Although it is one of the smallest countries in the world, Bhutan’s commitment to environmental conservation is visionary. Conservation of the environment is one the Four Pillars of Gross National Happiness and it is constitutionally mandated that 60 percent of Bhutan’s land must be forever preserved under forest cover. Happily, this mandate has been exceeded. Seventy-two per cent of the country is covered by forest, the largest percentage of any Asian country, safeguarding for the Bhutanese people their birth right of living out life in a healthy environment.
Bhutan’s wide altitudinal and climatic range – from subtropical at 1500-2000m to alpine at 4000m and above – is home to diverse and rich flora and fauna including endangered Royal Bengal tigers, elusive snow leopards, elegant black cranes and elephants, as well as around 300 species of medicinal plants. Recognized as an area of high biological diversity, known as the East Himalayan ‘hot spot’, it has over 400 resident species of birds, including 16 classified as endangered worldwide.

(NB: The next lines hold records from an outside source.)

Lemma serve_entries now later what key r c : (TimedCache.serve now later what key r c).2 = c
  \/ exists json, r = Ok json /\ (TimedCache.serve now later what key r c).2 = TimedCache.store later key json c.
Proof.
  unfold TimedCache.serve. destruct (TimedCache.fresh now key c); [by left|].
  destruct r as [json|e]; [right; by exists json|]. destruct (TimedCache.stale key c); by left.
Qed.
Lemma cache_ttl ttl es : TimedCache.ttl (cache_run ttl es) = ttl.
Proof.
  induction es as [|e es IH] using rev_ind; [done|]. unfold cache_run in *. rewrite foldl_snoc.
  destruct e; cbn [cache_step]; try done. destruct (serve_entries now later [] key reading (foldl cache_step (TimedCache.new ttl) es)) as [-> | (j & _ & ->)]; done.
Qed.
Lemma cache_entries ttl es key when json :
  TimedCache.entries (cache_run ttl es) !! key = Some (when, json) -> was_read es key json when.
Proof.
  revert when json. induction es as [|e es IH] using rev_ind; intros when json; [by intros [=]|].
  unfold cache_run in *. rewrite foldl_snoc. set (c := foldl cache_step (TimedCache.new ttl) es) in *.
  destruct e as [now later k r|k|p|p]; cbn [cache_step].
  - destruct (serve_entries now later [] k r c) as [-> | (j & -> & ->)]; [intros H; by apply was_read_snoc; [apply IH|]|].
    cbn. intros [[<- [= <- <-]]|[Hne H]]%lookup_insert_Some; [|by apply was_read_snoc; [apply IH|]].
    by exists es, now, [].
  - cbn. intros [Hne H]%lookup_delete_Some. by apply was_read_snoc; [apply IH|].
  - cbn. intros [H Hp]%map_lookup_filter_Some. by apply was_read_snoc; [apply IH|].
  - cbn. intros [H Hp]%map_lookup_filter_Some. by apply was_read_snoc; [apply IH|].
Qed.

(** A served reading is what the device said about that key. Whatever was
    read, forgotten and pruned before, an answer is the reading just
    taken, or one taken for the same key, not forgotten since, that is either
    younger than the cache's lifetime or the best there is because the device did not
    answer now; an error means the device did not answer and nothing was
    kept. After [list_devices] no device or package reading of an
    absent device is left. *)
Theorem cache_honest (ttl : Z) (es : list cache_event) (now later : Z) (what key : bytes) (reading : result bytes bytes)
    (present : list bytes) (c : caches) :
  let kept := cache_run ttl es in
  match (TimedCache.serve now later what key reading kept).1 with
  | Ok v => reading = Ok v
      \/ exists when, was_read es key v when /\ (now - when < ttl \/ is_ok reading = false)
  | Err e => exists x, reading = Err x /\ e = Failed_ (what ++ bs ": " ++ x) /\ TimedCache.entries kept !! key = None
  end
  /\ (forall k, is_Some (TimedCache.entries (device_info_cache (list_devices present c).2) !! k) -> k ∈ present)
  /\ (forall k, is_Some (TimedCache.entries (package_info_cache (list_devices present c).2) !! k) -> TimedCache.device_of k ∈ present).
Proof.
  intros kept. split; [|split].
  - unfold TimedCache.serve, TimedCache.fresh, TimedCache.stale.
    destruct (TimedCache.entries kept !! key) as [[when json]|] eqn:E; [|by destruct reading; [left|eexists]].
    pose proof (cache_entries ttl es key when json E) as HR. unfold kept at 1. rewrite cache_ttl.
    case_bool; bool_to_prop; [right; exists when; by auto|]. destruct reading as [v|x]; [by left|]. cbn.
    right. exists when. by auto.
  - intros k [x Hx]. cbn in Hx. by apply map_lookup_filter_Some in Hx as [_ Hx].
  - intros k [x Hx]. cbn in Hx. by apply map_lookup_filter_Some in Hx as [_ Hx].
Qed.

(** [device_info_json] with the serializer as an argument: every command that
    fails only leaves its fields empty. *)
Definition device_info_json (to_json : DeviceInfoDto -> bytes) (ser : bytes) (props battery df wm : result bytes bytes)
    : result bytes bytes := Ok (to_json (device_dto ser props battery df wm)).
Definition empty_dto (ser : bytes) : DeviceInfoDto :=
  mkDto ser None (if is_wireless_serial ser then bs "wifi" else bs "usb") None None None None None None None None None None None.

(** A phone that answers nothing empties its own card: the reading does not
    fail, so the last good one is replaced instead of being served. *)
Theorem quiet_phone_is_blank (to_json : DeviceInfoDto -> bytes) (now later : Z) (ser e1 e2 e3 e4 : bytes) (c : caches) :
  TimedCache.fresh now ser (device_info_cache c) = None ->
  let x := device_info now later ser (device_info_json to_json ser (Err e1) (Err e2) (Err e3) (Err e4)) c in
  x.1 = Ok (to_json (empty_dto ser))
  /\ TimedCache.stale ser (device_info_cache x.2) = Some (to_json (empty_dto ser)).
Proof.
  intros H. unfold device_info, TimedCache.serve. rewrite H. cbn. split; [done|].
  unfold TimedCache.stale. cbn. by rewrite lookup_insert_eq.
Qed.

Bhutan’s national animal is the very rare and protected Takin. Legend says it was formed from the head of a goat and the body of a cow by the historical master, Drukpa Kinley (The Divine Madman) and to this day, the Takin is found only in Bhutan. Outside of its native high alpine habitat, visitors can see this rare animal at Takin Forest Park located above Thimphu City.
Environmentalists by long-standing tradition, Bhutanese revere the rivers, lakes, mountains and forest as sacred, their integrity essential to a harmonious society. Both locals and visitors delight in trekking and making pilgrimage to the many sacred places of this pristine Himalayan land.